Review: Haniko Zahra in "Thorns In Your Side" at House of CoHit

Haniko Zahra's explosive paintings depict scenes loaded with dreamlike symbolic content rendered with an aggressive and efficient conduct. Trained in Iran as a photorealistic commission-based portrait artist, Zahra's arrival to the United States has coincided with an eruption of innovation in form and content. She has left utility in the dust in search of vibrant supra-real transcendental art.

My first encounter with her work was frankly disorienting. There is a brash garishness to her color which throws the viewer's comfort aside. There is an overall warmth in her palette with deep yellows and burning oranges that contrasts against the other tones like a fever dream. The paintings are rendered with a sense of extraordinary pace, like Zahra flung the images from her mind onto the canvas in an instant of immediate impression. I'm reminded of my own scrawled dream journals, their crowded pages desperate to capture images that melt away under observation. 

Often Zahra works with themes of uneasy sexual encounters, but these are comparatively spare in this exhibition. In Magician, one magician suggestively pulls the white rabbit out of another unconscious magician's hat. In Crow, a balancing gymnast has her exposed breasts nursed on by crows. Otherwise there is not much one can say in this group of works about obvious sexual content, which is a development against Zahra's previous bodies of work.

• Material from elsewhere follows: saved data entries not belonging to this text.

(** The artifacts of a result that was already published and of the one at hand. *)
Definition artifact_agrees (old new : ResultArtifact) : Prop :=
  (ra_id old, ra_camera_id old, ra_sequence_no old, ra_kind old, ra_mime_type old) =
  (ra_id new, ra_camera_id new, ra_sequence_no new, ra_kind new, ra_mime_type new) /\
  (ra_size new = 0 \/ ra_size old = ra_size new) /\ (ra_sha256 new = "" \/ ra_sha256 old = ra_sha256 new).

Record result_agrees (old new : UnifiedResult) : Prop := {
  ag_texts : (ur_schema old, ur_session_id old, ur_material_id old, ur_source old, ur_source_record_id old, ur_status old) =
             (ur_schema new, ur_session_id new, ur_material_id new, ur_source new, ur_source_record_id new, ur_status new);
  ag_hashes : (ur_source_hash old, ur_config_hash old, ur_algorithm_version old) = (ur_source_hash new, ur_config_hash new, ur_algorithm_version new);
  ag_counts : (ur_camera_count old, ur_defect_count old) = (ur_camera_count new, ur_defect_count new);
  ag_defects : map rd_id (ur_defects old) = map rd_id (ur_defects new);
  ag_artifacts : Forall2 artifact_agrees (ur_artifacts old) (ur_artifacts new);
}.

Lemma unchanged_agrees old new : result_unchanged old new = true -> result_agrees old new.
Proof.
  unfold result_unchanged. intros Hu. repeat (apply andb_true_iff in Hu as [Hu ?]). bool_facts.
  split; try congruence.
  - match goal with E : list_eqb defect_eqb _ _ = true |- _ => revert E end. generalize (ur_defects old), (ur_defects new).
    induction l as [|d l IH]; intros [|d' l']; simpl; try done. intros [Hd Hl]%andb_true_iff. rewrite (IH l' Hl). f_equal.
    unfold defect_eqb in Hd. repeat (apply andb_true_iff in Hd as [Hd ?]). by bool_facts.
  - match goal with E : forallb _ _ = true, L : (length _ =? length _)%nat = true |- _ => revert E L end.
    generalize (ur_artifacts old), (ur_artifacts new). induction l as [|a l IH]; intros [|a' l']; simpl; try done.
    intros [Ha Hl]%andb_true_iff Hn. constructor; [|by apply IH]. unfold artifact_unchanged in Ha.
    repeat (apply andb_true_iff in Ha as [Ha ?]). bool_facts. split; [congruence|]. split; [lia|].
    match goal with E : (_ || _)%bool = true |- _ => apply orb_true_iff in E as [E|E]; [left; by apply is_empty_true|right; by bool_facts] end.
Qed.
(** [BinaryPlaneRef]. *)
Record BinaryPlaneRef := mkBinaryPlaneRef {
  pl_path : string;
  pl_scalar_type : string;
  pl_byte_order : string;
  pl_size : Z;
  pl_sha256 : string;
}.

(** [FrameChunkDescriptor]. *)
Record FrameChunkDescriptor := mkFrameChunkDescriptor {
  fc_schema : string;
  fc_camera_id : string;
  fc_sequence : Z;
  fc_width : Z;
  fc_height : Z;
  fc_depth_c16 : BinaryPlaneRef;
  fc_intensity_u8 : option BinaryPlaneRef;
  fc_valid_bits : BinaryPlaneRef;
  fc_device_timestamp_ns : option Z;
  fc_host_monotonic_ns : Z;
  fc_encoder_position : option Z;
  fc_calibration : CalibrationRef;
  fc_complete : bool;
}.

(** [[f32; 6]]. *)
Record Bounds := mkBounds { b0 : f64; b1 : f64; b2 : f64; b3 : f64; b4 : f64; b5 : f64 }.

(** [SurfaceTileDescriptor]. *)
Record SurfaceTileDescriptor := mkSurfaceTileDescriptor {
  st_schema : string;
  st_tile_id : string;
  st_lod : Z;
  st_u0_mm : f64;
  st_v0_mm : f64;
  st_du_mm : f64;
  st_dv_mm : f64;
  st_rows : Z;
  st_cols : Z;
  st_residual_mm : BinaryPlaneRef;
  st_intensity_u8 : option BinaryPlaneRef;
  st_valid_bits : BinaryPlaneRef;
  st_geometric_error_mm : f64;
  st_bounds_mm : Bounds;
}.

(** [SurfaceTileManifest]. *)
Record SurfaceTileManifest := mkSurfaceTileManifest {
  sm_schema : string;
  sm_material_id : string;
  sm_geometry : GeometryProfile;
  sm_coordinate_unit : string;
  sm_calibration : CalibrationRef;
  sm_artifact_sha256 : string;
  sm_bounds_mm : Bounds;
  sm_tiles : list SurfaceTileDescriptor;
}.

(** ** Validation *)

Definition zero32 : f64 := S754_zero false.

(** [is_sha256]. *)
Definition is_sha256 (value : string) : bool := (str_len value =? 64) && all_bytes is_ascii_hexdigit value.

(** [u64::div_ceil]. *)
Definition div_ceil (n d : Z) : Z := if n mod d =? 0 then n / d else n / d + 1.

(** The [expected_bytes] of [validate_binary_plane]. *)
Definition plane_bytes (elements : Z) (scalar_type : string) : Result Z string :=
  if scalar_type == "bit" then Ok (div_ceil elements 8)
  else if scalar_type == "u8" then Ok elements
  else if scalar_type == "u16" then
    match checked_mul u64_max elements 2 with Some n => Ok n | None => Err "binary plane size overflow" end
  else if scalar_type == "f32" then
    match checked_mul u64_max elements 4 with Some n => Ok n | None => Err "binary plane size overflow" end
  else Err "unsupported binary plane scalar type".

These works are overall more enigmatic and subtle in their images. This nuance in content benefits their longevity. When a viewer can too easily draw a meaning from a work, it suffers from a lack of complexity and withholds novelty on repeated viewings. I find this to be the case with Red Carpet, which depicted two dogs urinating on a Persian rug. With Zahra's biography in mind it is difficult to overcome the rather direct assertion of disrespect towards tradition, craft and her country of origin. Sympathy for this message is one thing, but from art it must be demanded that such a depiction go beyond didacticism. Perhaps it could be argued that elements of this work remain unexplainable and beg for additional interpretation but the core message is so overwhelming it leaves the work feeling narrowly straightforward. 

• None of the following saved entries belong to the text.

Lemma within_allowed roots p : Forall root_ok roots -> within roots p = true -> allowed p.
Proof.
  intros Hr. unfold within. rewrite existsb_exists. intros (root & Hin & Hp). apply list_elem_of_In in Hin.
  rewrite Forall_forall in Hr. destruct (Hr root Hin) as (text & H1 & H2). by exists text, root.
Qed.

Lemma ens_canonicalize l text : Ensures l (canonicalize text) (on_ok (fun p _ => leads text p)).
Proof. apply ens_fs_read. intros t p Hsub _. by apply canonicalize_mono. Qed.

Lemma ens_collect_roots l texts roots :
  (forall text, text ∈ texts -> text ∈ split_byte (ascii_of_nat 58) allowed_roots_text) -> Forall root_ok roots ->
  Ensures l (collect_roots texts roots) (on_ok (fun rs _ => Forall root_ok rs)).
Proof.
  revert l roots. induction texts as [|text texts IH]; intros l roots Ht Hr; cbn [collect_roots]; [by apply ens_ok|].
  destruct (is_absolute text); [cbn [negb]|apply ens_err].
  eapply ens_try; [apply ens_map_error, ens_canonicalize|]. intros root l1 _ Hroot.
  eapply ensures_bind; [apply ens_is_dir|]. intros [|] l2 Hl _; cbn [negb]; [|apply ens_err].
  destruct (existsb _ roots).
  - apply IH; [|done]. intros x Hx. apply Ht. set_solver.
  - apply ensures_knowing. intros s _ Hs. apply IH; [intros x Hx; apply Ht; set_solver|]. apply Forall_app. split; [done|]. constructor; [|done].
    exists text. split; [apply Ht; set_solver|]. by apply (Hroot s), Hl.
Qed.

Lemma ens_roots l : Ensures l (canonical_allowed_roots_from_text allowed_roots_text) (on_ok (fun rs _ => Forall root_ok rs)).
Proof.
  eapply ens_try; [by apply ens_collect_roots|]. intros [|root roots] l1 _ Hr; [apply ens_err|]. by apply ens_ok.
Qed.

(** A file inside the configured directories, or the knowledge that there is none. *)
Lemma ens_canonical_file l path roots :
  Ensures l (canonical_file_within_roots path roots)
    (on_ok (fun r s => match r with
                       | Some p => leads path p /\ within roots p = true /\ is_forbidden_maintenance_path path = false
                       | None => gone path s
                       end)).
Proof.
  unfold canonical_file_within_roots. destruct (negb (is_absolute path) || _) eqn:Ef; [apply ens_err|].
  apply orb_false_iff in Ef as [_ Ef]. eapply ensures_bind; [apply ens_exists|]. intros [|] l1 _ Hg; cbn [negb].
  - eapply ens_try; [apply ens_map_error, ens_canonicalize|]. intros p l2 _ Hp.
    destruct (within roots p) eqn:Ew; [cbn [negb]|apply ens_err].
    eapply ensures_bind; [apply ens_is_file|]. intros [|] l3 Hl3 _; cbn [negb]; [|apply ens_err].
    apply ens_ok. intros s Hs. split_and!; [by apply (Hp s), Hl3|done..].
  - destruct (parent_components path) as [parent|]; [|apply ens_err].
    eapply ens_try; [apply ens_map_error, (ens_fs_read _ _ (fun _ => True)); done|]. intros p l2 Hl2 _.
    destruct (within roots p); [|apply ens_err]. apply ens_ok. intros s Hs. by apply Hg; [apply Hl2|].
Qed.

Lemma ens_metadata_len l p : Ensures l (metadata_len p) (on_ok (fun len _ => 0 <= len <= u64_max)).
Proof.
  apply ens_fs_read. intros t len _ _. unfold file_len, wrap_u64, u64_max.
  destruct (stat _ _ _) as [[content| |]|]; intros [= <-]; try lia.
  pose proof (Z.mod_pos_bound (str_len content) 18446744073709551616). lia.
Qed.

Lemma ens_sha256 l p : Ensures l (sha256_file p) (on_ok (fun hash _ => hash <> "")).
Proof.
  eapply ens_try; [apply ens_map_error, (ens_fs_read _ _ (fun _ => True)); done|]. intros content l1 _ _.
  eapply ensures_bind; [by apply ens_attempt|]. intros [e|] l2 _ _; [apply ens_err|]. apply ens_ok. intros s _.
  apply sha256_not_empty.
Qed.

(** ** Keys *)

Lemma replace_injective s t : plain s -> plain t ->
  replace_byte slash (ascii_of_nat 92) s = replace_byte slash (ascii_of_nat 92) t -> s = t.
Proof.
  unfold plain. revert t. induction s as [|a s IH]; intros [|b t]; simpl; try done.
  rewrite !andb_true_iff, !negb_true_iff, !bool_decide_eq_false. intros [Ha Hs] [Hb Ht] E. injection E as Eab Est.
  f_equal; [|by apply IH]. repeat case_bool_decide; congruence.
Qed.

Lemma plain_slashed p : Forall plain p -> plain (slashed p).
Proof.
  unfold plain. induction 1 as [|name p Hn _ IH]; [done|]. cbn [slashed]. rewrite !all_bytes_app, Hn, IH. done.
Qed.

Lemma plain_display p : plain_names -> is_real (files s0) p -> plain (display p).
Proof.
  intros [_ Hn] Hr. destruct p as [|a p]; [done|]. apply plain_slashed, Hn.
  apply real_node in Hr as (node & E & _); [|done]. by exists node.
Qed.

Lemma plain_entry r e : plain_names -> entry_ok r e -> plain (ce_path e).
Proof.
  intros Hp He. destruct (eo_path r e He) as [Hr|(p & -> & Hr)]; [by eapply (proj1 Hp)|by apply plain_display].
Qed.

(** ** Candidates *)

Definition candidates_ok (r : string) (c : Candidates) (s : CleanupState) : Prop :=
  entries_ok r (fst c) s /\ forall k, k ∈ snd c -> exists e, e ∈ fst c /\ path_key (ce_path e) = k.

(** [c'] has what [c] has and accounts for [raw]. *)
Definition extends (c c' : Candidates) : Prop := forall e, e ∈ fst c -> e ∈ fst c'.

#[local] Instance extends_preorder : PreOrder extends.
Proof. split; [by intros c e|intros c1 c2 c3 H1 H2 e He; auto]. Qed.

Lemma accounts_extends c c' raw : extends c c' -> accounts_for (fst c) raw -> accounts_for (fst c') raw.
Proof. intros Hx Ha Hb Hs. destruct (Ha Hb Hs) as (e & He & Hp). exists e. split; [by apply Hx|done]. Qed.

Lemma stable_candidates r c : Stable (candidates_ok r c).
Proof. apply stable_and; [apply stable_entries|apply stable_pure]. Qed.

(** An entry made for a path. *)
Definition entry_for (r raw : string) (e : CleanupEntry) (s : CleanupState) : Prop :=
  entry_ok r e /\ (is_settled e = true -> gone (ce_path e) s) /\
  (ce_path e = raw \/ exists p, leads raw p /\ ce_path e = display p).

Lemma push_entry_ok r raw e c s : candidates_ok r c s -> entry_for r raw e s ->
  candidates_ok r (push_entry e c) s /\ extends c (push_entry e c) /\ (plain_names -> accounts_for (fst (push_entry e c)) raw).
Proof.
  intros [[Hf Hg] Hk] (He & Hge & Hp). unfold push_entry. destruct (decide _) as [Hin|Hin].
  - split; [done|]. split; [done|]. intros Hpl _ _. destruct (Hk _ Hin) as (e' & He' & Hkey). exists e'. split; [done|].
    assert (E : ce_path e' = ce_path e); [|by rewrite E]. rewrite Forall_forall in Hf.
    eapply replace_injective; [eapply plain_entry; [done|by apply Hf]|by eapply plain_entry|done].
  - split; [split; [split|]|split].
    + apply Forall_app. by split; [|constructor].
    + intros e' [He'|He']%elem_of_app; [by apply Hg|]. apply list_elem_of_singleton in He' as ->. exact Hge.
    + intros k. simpl. rewrite elem_of_union, elem_of_singleton. intros [->|(e' & ? & ?)%Hk].
      * exists e. split; [|done]. apply elem_of_app. right. by apply list_elem_of_singleton.
      * exists e'. split; [|done]. apply elem_of_app. by left.
    + intros e' He'. apply elem_of_app. by left.
    + intros _ _ _. exists e. split; [|done]. apply elem_of_app. right. by apply list_elem_of_singleton.
Qed.

(** Entries without a hash. *)
Lemma entry_unhashed r raw path kind status error : reference_of r raw ->
  (path = raw \/ exists p, leads raw p /\ path = display p) ->
  entry_ok r (mkCleanupEntry path kind 0 "" status error).
Proof.
  intros Hr Hp. split; simpl; [unfold u64_max; lia|done|]. destruct Hp as [->|(p & Hl & ->)]; [by left|right].
  exists p. split; [done|]. by eapply leads_real.
Qed.

Lemma ens_add_candidate l r raw kind roots c :
  reference_of r raw -> (forall s, l s -> candidates_ok r c s) ->
  Ensures l (add_candidate raw kind roots c)
    (fun c' s => candidates_ok r c' s /\ extends c c' /\ (plain_names -> accounts_for (fst c') raw)).
Proof.
  intros Hr Hc. unfold add_candidate. destruct (is_blank raw || contains "://" raw) eqn:Eb.
  { apply ensures_ret. intros s Hs. split; [by apply Hc|]. split; [done|]. intros _ H1 H2. by rewrite H1, H2 in Eb. }
  eapply ensures_bind; [apply ens_canonical_file|]. intros result l1 Hl1 Hres.
  eapply (ensures_bind _ _ _ _ _ (fun e s => entry_for r raw e s)).
  - destruct result as [[p|]|error].
    + apply ensures_knowing. intros s1 _ Hs1. destruct (Hres s1 Hs1) as (Hp & _ & _).
      eapply ensures_bind; [apply ens_metadata_len|]. intros [len|error] l2 _ Hlen.
      * eapply ensures_bind; [apply ens_sha256|]. intros [hash|error] l3 Hl3 Hhash; apply ensures_ret; intros s Hs.
        -- split; [|split; [done|right; by exists p]]. split; simpl; [by apply (Hlen s), Hl3| |].
           ++ intros _. by exists raw, p.
           ++ right. exists p. split; [done|]. by eapply leads_real.
        -- split; [|split; [done|right; by exists p]]. eapply entry_unhashed; [done|]. right. by exists p.
      * apply ensures_ret. intros s Hs. split; [|split; [done|right; by exists p]]. eapply entry_unhashed; [done|]. right. by exists p.
    + apply ensures_ret. intros s Hs. split; [|split; [intros _; by apply Hres|by left]]. eapply entry_unhashed; [done|by left].
    + apply ensures_ret. intros s Hs. split; [|split; [done|by left]]. eapply entry_unhashed; [done|by left].
  - intros e l2 Hl2 He. apply ensures_ret. intros s Hs. apply push_entry_ok; [by apply Hc, Hl1, Hl2|by apply He].
Qed.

Otherwise Zahra's subjects have developed towards unknowable slippery narratives, leaving plenty of room for viewers to attach meaning in intuitive and individualized ways. This is the case with works like Coincidence, in which a lugubrious woman observes twin cats oddly poised in mirrored observation of the two twin towers of a playground structure in the background. Large calla lilies erotically extend their spadices like tongues at the left side of the picture. There are themes of anthropomorphism, motherhood, and duplication or mirroring that never quite announce their interrelation to the viewer. The picture maintains its enigmas, and it's these that pull the viewer into deeper curiosity, reflection, and contemplation. It is this complexity of emotional registers, the playful ambiguity towards content, the energy of her formal immediacy, and her willingness to lean into the grotesque which together form the magnetism of her works.